• _Information provided_

(* ===== verification/EvmBase.v ===== *)
(** * The virtual machine: environment, state and effects

    The types [state/runtime/fakevm] is written in.  Code of other modules is a
    class: the 256-bit integers of [holiman/uint256] ([Uint256]), the constants
    of [go-ethereum/params] ([Params]), hashes, addresses and checked arithmetic
    of go-ethereum ([Geth]) and
    the interface [FakeDB] of the state ([FakeDB], [fakedb.go]); [Uint256Laws]
    and the other law classes state what the theorems rely on.

    The mutable fields the code reaches through pointers are the record [St]: the
    program counter, stack, memory and contract of the running frame, and the
    fields of [FakeEVM] and [EVMInterpreter] all frames share.  The top of the
    stack is the head of the list, the last element of the Go slice.  A slice of
    bytes is a list; nil is the empty list.  A slice expression past the length
    of a slice counts as a panic, although Go allows it up to the capacity. *)

From S2P Require Import Prelude OpCodes.

(** ** Code of other modules *)

(** [holiman/uint256]: a method [z.Op(x, y)] that stores its result in the
    receiver is the function of its operands. *)
Class Uint256 := {
  U : Type;
  u_Add : U → U → U;
  u_Sub : U → U → U;
  u_Mul : U → U → U;
  u_Div : U → U → U;
  u_SDiv : U → U → U;
  u_Mod : U → U → U;
  u_SMod : U → U → U;
  u_Exp : U → U → U;
  u_ExtendSign : U → U → U;
  u_Not : U → U;
  u_Lt : U → U → bool;
  u_Gt : U → U → bool;
  u_Slt : U → U → bool;
  u_Sgt : U → U → bool;
  u_Eq : U → U → bool;
  u_IsZero : U → bool;
  u_One : U;
  u_Zero : U;
  u_AllOne : U;
  u_And : U → U → U;
  u_Or : U → U → U;
  u_Xor : U → U → U;
  u_Byte : U → U → U;
  u_AddMod : U → U → U → U;
  u_MulMod : U → U → U → U;
  u_LtUint64 : U → Z → bool;
  u_GtUint64 : U → Z → bool;
  u_Uint64 : U → Z;
  u_Lsh : U → Z → U;
  u_Rsh : U → Z → U;
  u_SRsh : U → Z → U;
  u_Sign : U → Z;
  u_SetBytes : bytes → U;
  u_SetUint64 : Z → U;
  u_FromBig : Z → U;
  u_SetFromBig : Z → U;
  u_ToBig : U → Z;
  u_Bytes20 : U → bytes;
  u_Bytes32 : U → bytes;
  u_IsUint64 : U → bool;
  u_Uint64WithOverflow : U → Z * bool;
  u_BitLen : U → Z
}.

(** What the interpreter relies on: an integer has a value of 256 bits, and the
    conversions to 64 bits are those of the value. *)
Class Uint256Laws (uint : Uint256) := {
  u_val : U → Z;
  u_val_range x : 0 ≤ u_val x < 2 ^ 256;
  u_Uint64_spec x : u_Uint64 x = wrap64 (u_val x);
  u_IsUint64_spec x : u_IsUint64 x = (u_val x <? 2 ^ 64);
  u_Uint64WithOverflow_spec x : u_Uint64WithOverflow x = (wrap64 (u_val x), 2 ^ 64 <=? u_val x);
  u_IsZero_spec x : u_IsZero x = (u_val x =? 0);
  u_Sign_zero x : u_Sign x = 0 ↔ u_val x = 0;
  u_Add_spec x y : u_val (u_Add x y) = (u_val x + u_val y) mod 2 ^ 256;
  u_BitLen_range x : 0 ≤ u_BitLen x ≤ 256
}.

(** The constants of [go-ethereum/params] the machine uses. *)
Class Params := {
  CallValueTransferGas : Z;
  CallNewAccountGas : Z;
  CallStipend : Z;
  MemoryGas : Z;
  QuadCoeffDiv : Z;
  CopyGas : Z;
  SstoreSetGas : Z;
  SstoreResetGas : Z;
  SstoreClearGas : Z;
  SstoreRefundGas : Z;
  NetSstoreNoopGas : Z;
  NetSstoreInitGas : Z;
  NetSstoreCleanGas : Z;
  NetSstoreDirtyGas : Z;
  NetSstoreClearRefund : Z;
  NetSstoreResetRefund : Z;
  NetSstoreResetClearRefund : Z;
  SstoreSentryGasEIP2200 : Z;
  SstoreSetGasEIP2200 : Z;
  SstoreResetGasEIP2200 : Z;
  SstoreClearsScheduleRefundEIP2200 : Z;
  SstoreClearsScheduleRefundEIP3529 : Z;
  ColdAccountAccessCostEIP2929 : Z;
  ColdSloadCostEIP2929 : Z;
  WarmStorageReadCostEIP2929 : Z;
  LogGas : Z;
  LogTopicGas : Z;
  LogDataGas : Z;
  Keccak256Gas : Z;
  Keccak256WordGas : Z;
  InitCodeWordGas : Z;
  MaxInitCodeSize : Z;
  MaxCodeSize : Z;
  ExpGas : Z;
  ExpByteFrontier : Z;
  ExpByteEIP158 : Z;
  SelfdestructGasEIP150 : Z;
  CreateBySelfdestructGas : Z;
  SelfdestructRefundGas : Z;
  CreateGas : Z;
  Create2Gas : Z;
  CreateDataGas : Z;
  JumpdestGas : Z;
  SloadGasFrontier : Z;
  SloadGasEIP150 : Z;
  SloadGasEIP1884 : Z;
  SloadGasEIP2200 : Z;
  BalanceGasFrontier : Z;
  BalanceGasEIP150 : Z;
  BalanceGasEIP1884 : Z;
  ExtcodeSizeGasFrontier : Z;
  ExtcodeSizeGasEIP150 : Z;
  ExtcodeCopyBaseFrontier : Z;
  ExtcodeCopyBaseEIP150 : Z;
  ExtcodeHashGasConstantinople : Z;
  ExtcodeHashGasEIP1884 : Z;
  CallGasFrontier : Z;
  CallGasEIP150 : Z;
  StackLimit : Z;
  CallCreateDepth : Z
}.

(** The documented values of the constants are positive and small; some relations
    between them matter. *)
Class ParamsLaws (p : Params) := {
  params_bounds : Forall (λ z, 0 < z < 2 ^ 20)
    [CallValueTransferGas; CallNewAccountGas; CallStipend; CopyGas; SstoreSetGas;
     SstoreResetGas; SstoreClearGas; NetSstoreNoopGas; NetSstoreInitGas; NetSstoreCleanGas;
     NetSstoreDirtyGas; SstoreSetGasEIP2200; SstoreResetGasEIP2200;
     ColdAccountAccessCostEIP2929; ColdSloadCostEIP2929; WarmStorageReadCostEIP2929; LogGas;
     LogTopicGas; LogDataGas; Keccak256Gas; Keccak256WordGas; InitCodeWordGas;
     MaxInitCodeSize; MaxCodeSize; ExpGas; ExpByteFrontier; ExpByteEIP158;
     SelfdestructGasEIP150; CreateBySelfdestructGas; CreateGas; Create2Gas; CreateDataGas;
     JumpdestGas; SloadGasFrontier; SloadGasEIP150; SloadGasEIP1884; SloadGasEIP2200;
     BalanceGasFrontier; BalanceGasEIP150; BalanceGasEIP1884; ExtcodeSizeGasFrontier;
     ExtcodeSizeGasEIP150; ExtcodeCopyBaseFrontier; ExtcodeCopyBaseEIP150;
     ExtcodeHashGasConstantinople; ExtcodeHashGasEIP1884; CallGasFrontier; CallGasEIP150;
     CallCreateDepth];
  MemoryGas_value : MemoryGas = 3;
  QuadCoeffDiv_value : QuadCoeffDiv = 512;
  StackLimit_value : StackLimit = 1024;
  stipend_paid : CallStipend < CallValueTransferGas;
  sload_below_reset : ColdSloadCostEIP2929 < SstoreResetGasEIP2200;
  warm_below_cold : WarmStorageReadCostEIP2929 ≤ ColdAccountAccessCostEIP2929
}.

(** Addresses ([common.Address]) and hashes ([common.Hash]) are their bytes. *)
Abbreviation Address := (list Z) (only parsing).
Abbreviation Hash := (list Z) (only parsing).

(** The functions of the packages [crypto], [common] and [common/math] of
    go-ethereum.  [RightPadBytes] allocates the padded slice: [None] is the panic of
    [make]. *)
Class Geth := {
  Keccak256 : bytes → Hash;
  CreateAddress : Address → Z → Address;
  CreateAddress2 : Address → bytes → bytes → Address;
  RightPadBytes : bytes → Z → option bytes;
  SafeAdd : Z → Z → Z * bool;
  SafeMul : Z → Z → Z * bool
}.

(** The longest slice of bytes that [make] tries to allocate, on the 64-bit platforms
    of Go *)
Definition maxAlloc : Z := 2 ^ 48.

(** Padding adds zeros up to a length and never cuts; a slice longer than [maxAlloc]
    cannot be made.  The safe operations tell whether the result overflowed. *)
Class GethLaws (geth : Geth) := {
  RightPadBytes_spec sl l :
    l ≤ maxAlloc → RightPadBytes sl l = Some (sl ++ replicate (Z.to_nat (l - zlen sl)) 0);
  RightPadBytes_panic sl l : maxAlloc < l → zlen sl < l → RightPadBytes sl l = None;
  SafeAdd_spec x y : in_u64 x → in_u64 y → SafeAdd x y = (x +₆₄ y, 2 ^ 64 <=? x + y);
  SafeMul_spec x y : in_u64 x → in_u64 y → SafeMul x y = (wrap64 (x * y), 2 ^ 64 <=? x * y)
}.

• _Work request_
Beginning with the very first line of the records above, please retype each line through the one that has "class: the 256-bit", and add nothing.

• _Written answer_
(* ===== verification/EvmBase.v ===== *)
(** * The virtual machine: environment, state and effects

    The types [state/runtime/fakevm] is written in.  Code of other modules is a
    class: the 256-bit integers of [holiman/uint256] ([Uint256]), the constants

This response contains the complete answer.